Does anybody know of a good source (UK or US) for monitor speaker amplifier panels?

There seems to be a plethora of sub-amp panels out there, but I am struggling to find anything particularly helpful when it comes to wanting to make active monitors..... am I looking in the wrong place? :huh:

Cheers!


----------



## Anthony (Oct 5, 2006)

It's the only one I could find:

http://www.partsexpress.com/pe/showdetl.cfm?&Partnumber=300-797

Hope this helps,
Anthony


----------



## Brendan (Sep 26, 2006)

Apex Jr. has 2 smaller ones, although they aren't what you'd necessarily call hifi.

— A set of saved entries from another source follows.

Lemma handle_client_request_emitted k client o o' :
  handle_client_request k client o = Ok o' → emitted o' = emitted o.
Proof.
  unfold handle_client_request. destruct (negb _); [by intros [= <-]|].
  destruct (truthy_opt _); [by intros [= <-]|].
  rewrite result_bind_ok. intros (up & _ & Hr). destruct (negb up); [by injection Hr as <-|].
  apply result_bind_ok in Hr as ([ok o1] & Hh%healthy_emitted & Hr). rewrite <- Hh. clear Hh.
  destruct (negb ok); [by injection Hr as <-|]. destruct (_ || _); [by injection Hr as <-|].
  destruct (_ && _); [by injection Hr as <-|].
  apply result_bind_ok in Hr as ([waiting o2] & Hw & Hr).
  assert (Ho2 : emitted o2 = emitted o1).
  { destruct (truthy _); [|by injection Hw as _ <-].
    by apply result_bind_ok in Hw as ([needed h] & _ & [= _ <-]). }
  rewrite <- Ho2. destruct waiting; [by injection Hr as <-|]. by apply setup_client_emitted in Hr.
Qed.

Lemma remove_clients_emitted us o o' : remove_clients us o = Ok o' → emitted o' = emitted o.
Proof.
  revert o. induction us as [|u us IH]; intros o; [by intros [= <-]|]. cbn [remove_clients].
  rewrite result_bind_ok. intros (o1 & Hr & Hus%IH). rewrite Hus. clear Hus IH. unfold remove_client in Hr.
  apply result_bind_ok in Hr as (o2 & Ha%with_auth_emitted & Hr).
  apply result_bind_ok in Hr as (o3 & Hb%with_auth_emitted & [= <-]). cbn. congruence.
Qed.

(** A response that the interface accepts: it names the user of the client with
    a password and a topic, and its TLS flag has the type of its version. *)
Definition well_formed_response (e : emission) : Prop :=
  ∃ id client r, e = SetResponse id r ∧ KafkaClient.relation_id client = Some id ∧
    KafkaCompatibilityResponseModel.username r = KafkaClient.username client ∧
    KafkaCompatibilityResponseModel.password r ≠ "" ∧ KafkaCompatibilityResponseModel.resource r ≠ "" ∧
    match KafkaCompatibilityResponseModel.tls r with
    | inl _ => KafkaCompatibilityResponseModel.version r = "v1"
    | inr _ => KafkaCompatibilityResponseModel.version r ≠ "v1"
    end.

(** What is written for a client once a response was: its fields as texts, the
    CA when there is one, and the flag of version 1 in JSON. *)
Definition flag_text (tls : bool + string) : string :=
  match tls with inl b => if b then "true" else "false" | inr s => s end.
Record carries (r : KafkaCompatibilityResponseModel.response) (d : list (string * json)) : Prop := {
  carries_username : dict_get "username" d = Some (JStr (KafkaCompatibilityResponseModel.username r));
  carries_password : dict_get "password" d = Some (JStr (KafkaCompatibilityResponseModel.password r));
  carries_endpoints : dict_get "endpoints" d = Some (JStr (KafkaCompatibilityResponseModel.endpoints r));
  carries_tls : dict_get "tls" d = Some (JStr (flag_text (KafkaCompatibilityResponseModel.tls r)));
  carries_tls_ca : dict_get_or "tls-ca" (JStr "") d = JStr (KafkaCompatibilityResponseModel.tls_ca r) }.

Lemma needs_update_answered k client o r d :
  response_for k client o = Ok r → carries r d →
  KafkaClient.tls client = "enabled" ∨ KafkaClient.tls client = "disabled" →
  KafkaClient.needs_update d (TLSState.ca CLIENT_SCOPE (unit_data o)) client =
    Ok (KafkaClient.version client =? "v1")%string.
Proof.
  unfold response_for. rewrite result_bind_ok. intros (endpoints & He & [= <-]) [Hu Hp Hend Ht Hca] Htls.
  cbn in Hu, Hp, Hend, Ht, Hca. unfold KafkaClient.needs_update. rewrite He. cbn [mbind result_bind].
  rewrite Hu, Hp, Hend, Ht, Hca, !json_eqb_refl by done. unfold tls_value.
  destruct (KafkaClient.version client =? "v1")%string; cbn; [by destruct Htls as [-> | ->]|].
  by rewrite String.eqb_refl.
Qed.

Lemma request_answered k client o :
  truthy_opt (data_get (KafkaClient.username client) (cluster_data o)) = true →
  handle_client_request k client o = Ok o.
Proof. intros Hc. unfold handle_client_request. rewrite Hc. by destruct (negb _). Qed.
(** ** Updates of what the outside sees *)

Definition apply_service (k : hook) (service : Service) o : result (operator D S) :=
  _ ← K8sManager.apply_service (applied k service); Ok (emit (ApplyService service) o).

Definition update_external_services (k : hook) o : result (operator D S) :=
  if negb (SUBSTRATE =? "k8s")%string then Ok o
  else if truthy_opt (expose_external (state o)) then
    o ← apply_service k (K8sManager.build_bootstrap_services (node_port_of k) (k8s_manager k) (pod k)) o;
    auths ← ClusterState.enabled_auth (state o);
    for_all (λ auth o,
      service ← K8sManager.build_listener_service (node_port_of k) (k8s_manager k) (pod k) auth;
      apply_service k service o) auths o
  else Ok o.

(** Addresses from the bindings of the peer relation and of each client. *)
Definition update_ip_addresses (k : hook) o : result (operator D S) :=
  o ← update_unit_broker (KafkaBroker.update_peer_ip_address (bind_address k)) o;
  clients ← ClusterState.clients (state o);
  for_all (λ client o,
    match KafkaClient.relation_id client with
    | None => Ok o
    | Some id => update_unit_broker
                   (KafkaBroker.update_relation_ip_address (Some id) (ip (view_of k client))) o
    end) clients o.

(** What the brokers tell the other application. *)
Definition broker_items (s : cluster_state D) (p : PeerCluster.peer_cluster)
    : result (list (string * string)) :=
  racks ← PeerCluster.racks p;
  capacities ← PeerCluster.broker_capacities p;
  super_users ← ClusterState.super_users s;
  Ok [("roles", roles s); ("broker-username", PeerCluster.broker_username p);
      ("broker-password", PeerCluster.broker_password p); ("broker-uris", PeerCluster.broker_uris p);
      ("cluster-uuid", PeerCluster.cluster_uuid p); ("racks", str_of_Z racks);
      ("broker-capacities", dumps capacities); ("super-users", super_users)].

(** The chain of trust of the application, then its data. *)
Definition publish_ca o : result (operator D S) :=
  bundle ← TLSState.bundle PEER_SCOPE (unit_data o);
  update_state (ClusterState.set_peer_cluster_ca bundle) o.
Definition publish_broker_items o : result (operator D S) :=
  o ← publish_ca o;
  p ← ClusterState.peer_cluster (state o);
  items ← broker_items (state o) p;
  peer_cluster_update items o.

Definition update_peer_cluster_data o : result (operator D S) :=
  if negb (is_leader (state o)) then Ok o
  else
    '(ok, o) ← healthy o;
    if negb ok then Ok o else publish_broker_items o.

(** The users of the clients are added again when the cluster lost them. *)
Definition readd_user (users : list string) (client : KafkaClient.kafka_client) o
    : result (operator D S) :=
  if negb (truthy (KafkaClient.password client)) then Ok o
  else if bool_decide (KafkaClient.username client ∈ users) then Ok o
  else KafkaProvider.with_auth
         (λ m, add_user m (KafkaClient.username client) (KafkaClient.password client)) o.

Definition update_credentials_cache (k : hook) o : result (operator D S) :=
  '(ok, o) ← healthy o;
  if negb (all_true [is_leader (state o); ClusterState.runs_broker (state o); ok]) then Ok o
  else
    up ← KafkaProvider.ping k o;
    if negb up then Ok o
    else
      m ← auth_manager o;
      match get_users m (host o) with
      | Err (ExecError _) => Ok o
      | Err e => Err e
      | Ok users =>
          o ← update_manager ConfigManager.set_client_properties o;
          clients ← ClusterState.clients (state o);
          for_all (readd_user users) clients o
      end.

(** ** The brokers of the cluster *)

(** An update of the application's data by [KafkaCluster]. *)
Definition update_cluster (f : option D → result (option D)) o : result (operator D S) :=
  data ← f (ClusterState.cluster (state o));
  Ok (match data with
      | Some d => with_state (ClusterState.set_peer_data (λ _, d) (state o)) o
      | None => o
      end).
Definition add_broker (b : KafkaBroker.broker D) o : result (operator D S) :=
  storages ← KafkaBroker.storages b;
  if negb (all_true [truthy (KafkaBroker.cores b); json_truthy storages]) then Ok o
  else
    id ← KafkaBroker.broker_id b;
    update_cluster (KafkaCluster.add_broker (network_bandwidth (state o))
      (KafkaCluster.mkBrokerInfo (KafkaBroker.cores b) storages id)) o.
Definition remove_broker (broker_id : Z) o : result (operator D S) :=
  active ← ClusterState.active_brokers_on_relation (state o);
  if bool_decide (broker_id ∈ active) then Ok o else update_cluster (KafkaCluster.remove_broker broker_id) o.

Definition update_brokers_state (k : hook) o : result (operator D S) :=
  if negb (all_true [is_leader (state o); ClusterState.runs_broker (state o)]) then Ok o
  else
    o ← for_all add_broker (ClusterState.brokers (state o)) o;
    snapshot ← KafkaCluster.broker_capacities_snapshot (ClusterState.cluster (state o));
    quorum ← quorum k;
    let removed : gset Z := list_to_set (dict_keys snapshot) ∖ ControllerManager.online_brokers quorum in
    for_all remove_broker (elements removed) o.

(** The relation is asked only when some broker is online. *)
Definition departing_brokers (k : hook) o : result (gset Z) :=
  quorum ← quorum k;
  if bool_decide (ControllerManager.online_brokers quorum = ∅) then Ok ∅
  else
    active ← ClusterState.active_brokers_on_relation (state o);
    Ok (ControllerManager.departing_brokers quorum active).

Definition reconcile_autobalance (k : hook) o : result (operator D S) :=
  if negb (all_true [ClusterState.runs_balancer (state o); is_leader (state o)]) then Ok o
  else
    departing ← departing_brokers k o;
    Ok (foldl (λ o broker_id, emit (Rebalance (RebalanceEvent.mkEvent "remove" (Some broker_id))) o) o
          (elements departing)).

(** ** Configuration changes *)

Definition AcquireRestart : emission := AcquireLock None.

(** [is_storage]: the event is one of a storage, whose new directories are
    formatted before the restart. *)
Definition handle_configuration_updates (is_storage : bool) o : result (operator D S) :=
  if negb (active o) then Ok o
  else
    changed ← ConfigManager.properties_changed (manager o);
    let properties_changed := negb (bool_decide (changed = ∅)) in
    o ← (if properties_changed then update_manager ConfigManager.set_server_properties o else Ok o);
    if any_true [properties_changed; ClusterState.tls_rotate (state o); certs_updated o] then
      if (is_storage : bool) then
        p ← ClusterState.peer_cluster (state o);
        Ok (emit (AcquireLock (Some "_disable_enable_restart_broker"))
              (emit_runs (ControllerManager.format_storages (PeerCluster.cluster_uuid p)
                 (KafkaCluster.internal_user_credentials (ClusterState.cluster (state o))) KRAFT_VERSION
                 (Some (PeerCluster.bootstrap_unit_id p ++ "@" ++ PeerCluster.bootstrap_controller p
                          ++ ":" ++ PeerCluster.bootstrap_replica_id p))) o))
      else Ok (emit AcquireRestart o)
    else Ok o.

Definition set_ports (listeners : result (list Listener.listener)) o : result (operator D S) :=
  ls ← listeners; ports ← traverse Listener.port ls; Ok (emit (SetPorts ports) o).

Definition handle_broker_service_updates (k : hook) o : result (operator D S) :=
  o ← update_manager ConfigManager.set_client_properties o;
  o ← update_external_services k o;
  o ← (if ClusterState.runs_broker (state o) then set_ports (ConfigManager.all_listeners (manager o)) o
       else if ClusterState.runs_controller_only (state o)
       then set_ports (ConfigManager.controller_listeners (manager o)) o
       else Ok o);
  o ← update_ip_addresses k o;
  o ← update_credentials_cache k o;
  o ← KafkaProvider.reconcile k o;
  if bool_decide (is_Some (peer_cluster_orchestrator_relation (state o))) && is_leader (state o)
  then update_peer_cluster_data o else Ok o.

(** [BalancerOperator._on_start] on the charm's objects. *)
Definition start_balancer (k : hook) o : result (operator D S) :=
  '(m, started) ← BalancerOperator.on_start (new_password k BALANCER_WEBSERVER_USER)
    (balancer_certificate k) (list_topics k) (manager o);
  let o := with_manager m o in
  Ok (match started with
      | BalancerOperator.NotReady st => set_status st o
      | BalancerOperator.Deferred => defer o
      | BalancerOperator.Started => o
      end).

Definition balancer_missing (k : hook) o : result bool :=
  status ← ClusterState.balancer_status (state o);
  alive ← balancer_alive k;
  Ok (all_true [is_leader (state o); ClusterState.runs_balancer (state o);
                bool_decide (status = ACTIVE); negb alive]).

Definition on_config_changed (k : hook) (is_storage : bool) o : result (operator D S) :=
  if refresh_not_ready k then Ok o
  else
    '(ok, o) ← healthy o;
    if negb ok then Ok o
    else match Workload.read (CharmedKafkaPaths.server_properties BROKER_ROLE) (workload o) with
    | [] => Ok o
    | _ =>
        missing ← balancer_missing k o;
        o ← (if (missing : bool) then start_balancer k o else Ok o);
        o ← update_manager ConfigManager.set_environment o;
        '(should_continue, o) ← TLSHandler.config_changed_rotation k false o;
        if negb should_continue then Ok o
        else
          o ← handle_configuration_updates is_storage o;
          o ← handle_broker_service_updates k o;
          o ← TLSHandler.handle_config_changed_tls_updates k o;
          o ← update_brokers_state k o;
          reconcile_autobalance k o
    end.

(** ** Install and start *)

Definition on_install (k : hook) o : result (operator D S) :=
  if negb (Workload.container_can_connect (workload o)) then Ok (defer o)
  else o ← update_manager ConfigManager.set_environment o; update_external_services k o.

(** The leader generates the internal authority when there is none. *)
Definition setup_internal_ca (k : hook) o : operator D S :=
  if all_true [negb (TLSState.ready PEER_SCOPE (unit_data o));
               negb (bool_decide (is_Some (ClusterState.internal_ca (state o)))); is_leader (state o)]
  then with_state (ClusterState.set_internal_ca_key (generated_ca k).2
                     (ClusterState.set_internal_ca (generated_ca k).1 (state o))) o
  else o.

Definition format_and_start (k : hook) o : result (operator D S) :=
  '(m, runs) ← KRaftHandler.format_storages (manager o);
  let o := emit_runs runs (with_manager m o) in
  o ← update_external_services k o;
  o ← update_ip_addresses k o;
  o ← update_manager ConfigManager.set_server_properties o;
  o ← update_manager ConfigManager.set_client_properties o;
  o ← (if ClusterState.tls_enabled (state o) && truthy (TLSState.certificate CLIENT_SCOPE (unit_data o))
          && truthy (TLSState.ca CLIENT_SCOPE (unit_data o))
       then update_host (TLSManager.configure (broker_tls k o)) o else Ok o);
  Ok (emit UpdateStatus (with_container (Workload.start KafkaWorkload.layer (workload o)) o)).

Definition on_start (k : hook) o : result (operator D S) :=
  match refresh_in_progress k with
  | None => Ok (defer o)
  | Some in_progress =>
      if negb (Workload.container_can_connect (workload o)) then Ok (defer o)
      else
        o ← (if bool_decide (is_Some (peer_relation (state o)))
             then rack ← ConfigManager.rack (manager o);
                  unit_update [("cores", str_strip (cores k)); ("rack", rack)] o
             else Ok o);
        if (in_progress : bool) then Ok o
        else
          o ← setup_internal_tls k true (setup_internal_ca k o);
          current_status ← ClusterState.ready_to_start (state o);
          if negb (bool_decide (current_status = ACTIVE)) then Ok (defer (set_status current_status o))
          else format_and_start k o
  end.

(** ** Status, secrets and storages *)

(** Without the truststore's temporary certificates once both applications
    trust the new ones. *)
Definition remove_temporary (k : hook) o : result (operator D S) :=
  '(temporary, h) ← TLSManager.peer_truststore_has_temporary_aliases (broker_tls k o) (host o);
  let o := with_host h o in
  both ← (if (temporary : bool) then TLSManager.both_apps_trust_new_bundle (broker_tls k o) else Ok false);
  if (both : bool) then
    o ← update_host (TLSManager.rebuild_truststore (broker_tls k o)) o; Ok (emit AcquireRestart o)
  else Ok o.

http://apexjr.com/amps.html


----------



## BoomieMCT (Dec 11, 2006)

The PE one is probably the closest to what you are looking for. MCMinone has two as well, here and here. The second one looks a lot like the PE one (bit cheaper).


----------



## F1 fan (Jul 6, 2006)

You may want to consider something like the LM3785 Gain clone Chip amp kits.They are compact enough that you could easily afix one or a pair of these and an appropriate power supply on an aluminum mounting plate.Here are some links for the kits.http://www.chipamp.com/ http://audiosector.com/


----------



## Guest (Oct 26, 2007)

Looks like Solen in Canada has some new active plate amps for a two-way speaker http://www.solen.ca/. The amp comes in three flavors, each with a different crossover point (AP-016A, AP-016B, or AP-016C). I have not tried this product as it is new, but it did catch my attention.


----------



## Tristanc1 (Jul 5, 2006)

Like F1 Fan said, i'd be tempted to make my own. Working with metal, especially plate stock around 1/4" thick really isn't that bad. I'd imagine a lot of the plate amps you're going to find will be meant for P/A use meaning they will most likely be too wide for conventional hi-fi speakers. If you roll your own you won't have to alter the design too much..

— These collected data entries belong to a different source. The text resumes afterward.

(* ===== verification/PeerClusterHandler.v ===== *)
(** * Peer clusters and user-defined secrets (events/peer_cluster.py, events/secrets.py)

    [PeerClusterEventsHandler] publishes what each application of a peer
    cluster tells the other; [SecretsHandler] reads the passwords and the
    private key that the user gives as secrets. *)

From S2P Require Import Prelude PyStr PyDict Json Literals Models Cluster Workload Auth Config Controller Tls Operator TlsHandler Provider Broker.
Import Operator.

Local Open Scope string_scope.
Local Open Scope Z_scope.

Module PeerClusterEventsHandler.
Section handler.
Context {D : Type} `{RelationData D} {S : Type}.
Implicit Types o : operator D S.

(** The field in which the library looks for the secrets asked for. *)
Definition REQ_SECRET_FIELDS : string := "requested-secrets".

(** The secrets of every role the application has. *)
Definition requested_secrets_of (s : cluster_state D) : gset string :=
  (if ClusterState.runs_balancer s then list_to_set (requested_secrets BALANCER_ROLE) else ∅) ∪
  (if ClusterState.runs_controller s then list_to_set (requested_secrets CONTROLLER_ROLE) else ∅) ∪
  (if ClusterState.runs_broker s then list_to_set (requested_secrets BROKER_ROLE) else ∅).

Definition on_peer_cluster_created o : result (operator D S) :=
  if negb (is_leader (state o)) then Ok o
  else
    p ← ClusterState.peer_cluster (state o);
    match PeerCluster.relation p, ClusterState.peer_cluster_data (state o) with
    | Some _, Some d =>
        let d := rd_set REQ_SECRET_FIELDS (dumps_list (elements (requested_secrets_of (state o)))) d in
        let d := rd_set "roles" (roles (state o)) d in
        Ok (with_state (ClusterState.set_peer_cluster_data (Some d) (state o)) o)
    | _, _ => Ok (defer o)
    end.

Definition controller_items (s : cluster_state D) (p : PeerCluster.peer_cluster) : list (string * string) :=
  ((if ClusterState.runs_balancer s then
      [("balancer-username", PeerCluster.balancer_username p);
       ("balancer-password", PeerCluster.balancer_password p);
       ("balancer-uris", PeerCluster.balancer_uris p)] else []) ++
   [("controller-password", PeerCluster.controller_password p);
    ("bootstrap-controller", PeerCluster.bootstrap_controller p);
    ("bootstrap-unit-id", PeerCluster.bootstrap_unit_id p);
    ("bootstrap-replica-id", PeerCluster.bootstrap_replica_id p)])%list.

(** What the controllers and the balancer tell the other application: the
    chain of trust, then their data. *)
Definition publish_controller_items o : result (operator D S) :=
  o ← BrokerOperator.publish_ca o;
  p ← ClusterState.peer_cluster (state o);
  peer_cluster_update (controller_items (state o) p) o.

(** [registered] is the charm after [_default_relation_changed], which lets the
    library register the labels of the secrets that the other application
    added. *)
Definition on_peer_cluster_changed (registered : operator D S → operator D S) o : result (operator D S) :=
  if negb (is_leader (state o)) then Ok o
  else
    p ← ClusterState.peer_cluster (state o);
    if negb (truthy (PeerCluster.roles p)) then Ok o
    else
      o ← publish_controller_items (registered o);
      Ok (emit ConfigChanged o).

(** The event may be an update of the status, which does not emit a change of
    configuration. *)
Definition on_peer_cluster_orchestrator_changed (registered : operator D S → operator D S)
    (is_update_status : bool) o : result (operator D S) :=
  if negb (is_leader (state o)) then Ok o
  else if negb (ClusterState.runs_broker (state o)) then Ok o
  else
    p ← ClusterState.peer_cluster (state o);
    if negb (any_true ((λ role, contains (role_value role) (PeerCluster.roles p))
                         <$> [BALANCER_ROLE; CONTROLLER_ROLE]))
    then Ok o
    else
      o ← BrokerOperator.publish_broker_items (registered o);
      Ok (if (is_update_status : bool) then o else emit ConfigChanged o).

(** The handler of a broken relation, which no observer runs: [locations] are
    those of the data storages. *)
Definition on_peer_cluster_broken (locations : list string) o : operator D S :=
  if ClusterState.runs_controller (state o) then o
  else
    let o := with_container (Workload.stop KafkaWorkload.service (workload o)) o in
    if ClusterState.runs_broker (state o) then
      let o := foldl (λ o location, emit (Run (ControllerManager.Exec
        ["rm"; location ++ "/meta.properties"; location ++ "/__cluster_metadata-0/quorum-state"])) o)
        o locations in
      if is_leader (state o) then
        foldl (λ o username, cluster_update [(username ++ "-password", "")] o) o
          (dict_keys (KafkaCluster.internal_user_credentials (ClusterState.cluster (state o))))
      else o
    else o.
End handler.
End PeerClusterEventsHandler.

Module SecretsHandler.
Section secrets.
Context {D : Type} `{RelationData D} {S : Type} `{Host S} `{X509} `{KafkaTools S}.
Implicit Types o : operator D S.

(** [get_secret id] is the content of a secret, or [None] when it cannot be
    read. *)
Definition load_tls_private_key_secret (get_secret : string → option (list (string * string)))
    (tls_private_key : option string) o : result (option string) :=
  if negb (truthy_opt tls_private_key) then Ok None
  else match get_secret (default "" tls_private_key) with
       | None => Ok None
       | Some secret_content =>
           let pod_name := KafkaBroker.pod_name (ClusterState.unit_broker (state o)) in
           let key := dict_get_or pod_name "" secret_content in
           if negb (truthy key) then Err (KeyError "Missing tls-private-key secret key") else Ok (Some key)
       end.

Definition load_auth_secret (get_secret : string → option (list (string * string)))
    (system_users : option string) : list (string * string) :=
  if negb (truthy_opt system_users) then []
  else match get_secret (default "" system_users) with
       | None => []
       | Some secret_content => filter (λ kv, kv.1 ∈ INTERNAL_USERS) secret_content
       end.

(** The users whose password is not the one the cluster's data holds. *)
Definition changed_users (credentials : list (string * string)) (s : cluster_state D) : gset string :=
  let saved_state := KafkaCluster.internal_user_credentials (ClusterState.cluster s) in
  list_to_set (omap (M := list) (λ '(u, _),
    if bool_decide (dict_get u credentials = dict_get u saved_state) then None else Some u) credentials).

Definition store_passwords (credentials : list (string * string)) (changed : list string) o : operator D S :=
  foldl (λ o u, cluster_update [(u ++ "-password", dict_get_or u "" credentials)] o) o changed.

(** The users are altered one after the other; the first failure ends the
    loop. *)
Fixpoint alter_users (credentials : list (string * string)) (changed : list string) o
    : bool * operator D S :=
  match changed with
  | [] => (true, o)
  | u :: changed =>
      match KafkaProvider.with_auth (λ m, add_user m u (dict_get_or u "" credentials)) o with
      | Ok o => alter_users credentials changed o
      | Err _ => (false, o)
      end
  end.

Definition update_system_users (k : hook) (credentials : list (string * string)) o : result (operator D S) :=
  match credentials with
  | [] => Ok o
  | _ =>
      '(ok, o) ← healthy o;
      if negb (all_true [negb (refresh_not_ready k); ok; Workload.container_can_connect (workload o)])
      then Ok (defer o)
      else
        let changed := elements (changed_users credentials (state o)) in
        match changed with
        | [] => Ok o
        | _ =>
            up ← KafkaProvider.ping k o;
            if negb up then Ok (defer o)
            else
              let '(altered, o) := alter_users credentials changed (store_passwords credentials changed o) in
              Ok (if altered then emit ConfigChanged o else o)
        end
  end.

Definition on_secret_changed (b64decode : string → result string)
    (get_secret : string → option (list (string * string))) (tls_private_key system_users : option string)
    (k : hook) o : result (operator D S) :=
  key ← load_tls_private_key_secret get_secret tls_private_key o;
  o ← TLSHandler.set_tls_private_key b64decode key o;
  if negb (is_leader (state o)) then Ok o
  else update_system_users k (load_auth_secret get_secret system_users) o.
End secrets.
End SecretsHandler.

(** ** The action on listeners (events/actions.py) *)

Module ActionEvents.
Section actions.
Context {D : Type} `{RelationData D} {S : Type}.
Implicit Types o : operator D S.

Record listener_info := mkListenerInfo {
  name : string; scope : Scope; port : Z; protocol : AuthProtocol; auth_mechanism : AuthMechanism;
  advertised_listener : string }.

Definition describe (l : Listener.listener) : result (string * listener_info) :=
  port ← Listener.port l;
  advertised ← Listener.advertised_listener l;
  Ok (str_lower (replace_char "_" "-" (Listener.name l)),
      mkListenerInfo (Listener.name l) (Listener.scope l) port
        (Literals.protocol (Listener.auth_map l)) (Literals.mechanism (Listener.auth_map l)) advertised).
Definition get_listeners o : result (list (string * listener_info)) :=
  listeners ← ConfigManager.all_listeners (manager o);
  entries ← traverse describe listeners;
  Ok (dict_of_list entries).
End actions.
End ActionEvents.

I made something like this myself using 1/4" aluminum plate and 2 ucd 180's, worked great because the ucd's don't require much in the way of heatsinking so the aluminum plate was sufficient and the modules are about as idiot proof as you're likely to find(they have to be if I built them Both amps cost about $300, which is decent for 4 channels of amplification. If you went the gainclone route it would be even less.

Worth a thought if you strike out trying to find something retail.

Tristan


----------



## Guest (Nov 4, 2007)

Thanks for those suggestions all - I think making my own will be the way forwards since it seems a bit impossible to get anything apart from power amp kits in the UK! (And I like a challenge) 
For now I think we're going to just go with using an external power amp, the active side of things will have to wait for a less busy time-slot next year.

FYI it's a pair of D.A.S. Factor 12's I'm wanting to make active, so they can be made more portable and useful! There's a nice ~15x25cm flat area on the back that's just perfect for slotting a smallish amp into.


----------